We came to Toronto with a cube van full of possessions, and my father set out as an entrepreneur while my mother worked as a sports bar waitress in the evenings to keep us afloat. Eventually my father’s business took off and my mother became an entrepreneur as well (first as a professional clown doing birthday parties and theatre shows, then operating a health clinic focused on nutrition and gastrointestinal health — she was trained as a nurse).

As our family entered the comfortable upper middle-class, my parents started acting more directly on their social values. We always had an extra person or two staying with us (teenagers escaping abusive family situations, homeless people needing a safe place…generally people needing safety or solid foundation to transition their lives), and my dad and mom were always involved in social causes (my father ran as an independent one-issue “Nuclear Disarmament” candidate in a federal election in the mid-1980s).

In addition to Friday night dinner debates with my family on current issues (from a very young age I learned how to argue!), my enduring childhood memories are of competitive sports (gymnastics, until I grew tall; then football, baseball, downhill skiing, sailing) and spending time in the Ontario wilderness (canoe tripping, camping). I was also an avid Lego builder, and loved tinkering with our IBM PC Junior — “Dad, why can’t I have a Commodore 64.” “Because they won’t be around in 30 years, but Microsoft will, and so will the skills you’re learning programming BASIC and FORTRAN” … yup!

All this set the stage for my heading off to the University of Waterloo for Mechanical Engineering and then a Master’s in Biomedical Engineering. Honestly, I didn’t love engineering at University. I was frustrated by the reductionism and specialization (“here are the problem constraints, don’t think about anything else”) and bored by working on problems that had a right or wrong answer. So I spent time on design courses, and took lots of classes outside engineering — political science, philosophy, religion, psychology, business.

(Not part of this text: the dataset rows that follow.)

(* ===== verification/Indexed.v ===== *)
(** * Indexed: batches with an index

    What [db/batch.rs], [db/batch_pool.rs] and
    [utils/skiplists/batch_index.rs] have of indexed batches: the allocation a
    batch shares with its arena and index, which implements [BatchAllocation],
    the pools of such allocations, and the handle [IndexedBatch].  The index
    has no operations in the source, its constructors and those of the
    allocation are [todo!()], and puts do nothing yet, so the engine's factory
    panics; every other operation is proved for pools whose factory does
    not. *)

From S2P Require Import Prelude Records Wal Arena Batch Allocation Pool Handle.
Local Open Scope Z_scope.

(** ** The index *)

(* @src crates/engine/src/utils/skiplists/batch_index.rs:57-74 IndexNode *)
Record IndexNode := mkIndexNode {
  in_cf_id : Z;
  record_offset : Z;
  key_offset : Z;
  key_len : Z;
  in_height : Z;
  in_reserved : Z
}.

(* @src crates/engine/src/utils/skiplists/batch_index.rs:87-87 BatchSkipList *)
Inductive BatchSkipList := mkBatchSkipList.

(** ** The allocation *)

(* @src crates/engine/src/db/batch.rs:997-1005 IndexedBatchInner *)
Record IndexedBatchInner := mkIndexedBatchInner {
  ib_batch : BatchInner;
  ib_arena : Arena;
  ib_index : BatchSkipList;
  ib_range_del_index : option BatchSkipList
}.

(* @src crates/engine/src/db/batch.rs:1007-1012 IndexedBatchInner::new *)
Definition IndexedBatchInner_new : outcome IndexedBatchInner := Panic "not yet implemented".
Lemma drop_entries_spec handlers n : forall es i, len es <= n ->
  drop_entries handlers i es =
  omap (fun id => h ← handlers !! id; ptr ← mjoin (es !! Z.to_nat (id - i)); Some (h, ptr)) (seqZ i n).
Proof.
  intros es. revert n. induction es as [|e es IH]; intros n i Hn.
  - cbn [drop_entries]. induction (seqZ i n) as [|id ids IH]; [done|]. cbn [omap list_omap]. rewrite lookup_nil. cbn.
    destruct (handlers !! id); cbn; by rewrite <- IH.
  - rewrite len_cons in Hn. pose proof (len_nonneg es). rewrite seqZ_cons by lia. cbn [drop_entries omap list_omap].
    rewrite Z.sub_diag. cbn [Z.to_nat lookup list_lookup mjoin option_join].
    assert (E : drop_entries handlers (i + 1) es =
      omap (fun id => h ← handlers !! id; ptr ← mjoin ((e :: es) !! Z.to_nat (id - i)); Some (h, ptr)) (seqZ (Z.succ i) (Z.pred n))).
    { rewrite (IH (Z.pred n)) by lia. apply list_omap_ext, Forall2_same_length_lookup_2; [done|].
      intros k a b Ha Hb. replace (i + 1) with (Z.succ i) in Ha by lia. rewrite Ha in Hb. injection Hb as ->.
      apply lookup_seqZ in Ha as [-> _]. replace (Z.to_nat (Z.succ i + Z.of_nat k - i)) with (S (Z.to_nat (Z.succ i + Z.of_nat k - (i + 1)))) by lia. done. }
    rewrite <- E. destruct e as [ptr|]; cbn; [|by destruct (handlers !! i)]. by destruct (handlers !! i).
Qed.

Lemma tls_exit_calls (m : ThreadMetaGlobal) x t : tls_rep x m -> forall es, body (tm_rows m) (S t) = Some (es, true) ->
  len es <= mx_ids x ->
  drop_entries (unref_handler_map m) 0 es =
  omap (fun id => h ← mjoin (mx_live x !! id); ptr ← mx_cells x !! (t, id); Some (h, ptr)) (seqZ 0 (mx_ids x)).
Proof.
  intros R es Hb Hlen. rewrite (drop_entries_spec _ (mx_ids x)) by done.
  apply list_omap_ext, Forall2_same_length_lookup_2; [done|]. intros k a b Ha Hb'. rewrite Ha in Hb'. injection Hb' as ->.
  apply lookup_seqZ in Ha as [-> _]. rewrite (rep_handlers _ _ R), (rep_cells _ _ R) by lia. unfold cell_at. rewrite Hb. cbn.
  by rewrite Z.sub_0_r.
Qed.

Lemma mx_exit_absent x m t : tls_rep x m -> t ∉ mx_threads x -> mx_exit x t = x.
Proof.
  intros R Ht. pose proof (row_absent _ _ _ R Ht) as Hrow.
  assert (Hc : forall id, mx_cells x !! (t, id) = None).
  { intros id. destruct (mx_cells x !! (t, id)) as [v|] eqn:E; [|done].
    pose proof (rep_cell_live _ _ R _ _ _ E) as H%(rep_live_range _ _ _ R). rewrite (rep_cells _ _ R) in E by lia.
    unfold cell_at, body in E. by rewrite Hrow in E. }
  unfold mx_exit. destruct x as [ts n l c cs]; cbn in *. f_equal.
  - apply list_filter_all, Forall_forall. intros u Hu ->. done.
  - apply map_filter_id. intros [u id] v Hv E. cbn in E. subst. by rewrite Hc in Hv.
  - rewrite <- (app_nil_r cs) at 2. f_equal. induction (seqZ 0 n) as [|id ids IH]; [done|].
    cbn [omap list_omap]. rewrite Hc. cbn. by destruct (mjoin (l !! id)).
Qed.

Lemma body_delete rows r q : body (delete r rows) q = if decide (q = r) then None else body rows q.
Proof. unfold body. case_decide as E; [by rewrite E, lookup_delete_eq|by rewrite lookup_delete_ne]. Qed.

Outside of class, varsity sports and getting neat extra-curricular stuff done were the highlight of my time at University. I helped start an early “web 2.0” campus news organization and an open-source co-op student management system (to put to shame the walled-in crap the University was building), and I was in student government. Those experiences were the precursor to Engineers Without Borders.

My evenings and weekends these days are spent with my amazing partner Sari Stillman and our delightful daughter Aliyah Rotman (Roter Stillman) who came into this world in June 2014.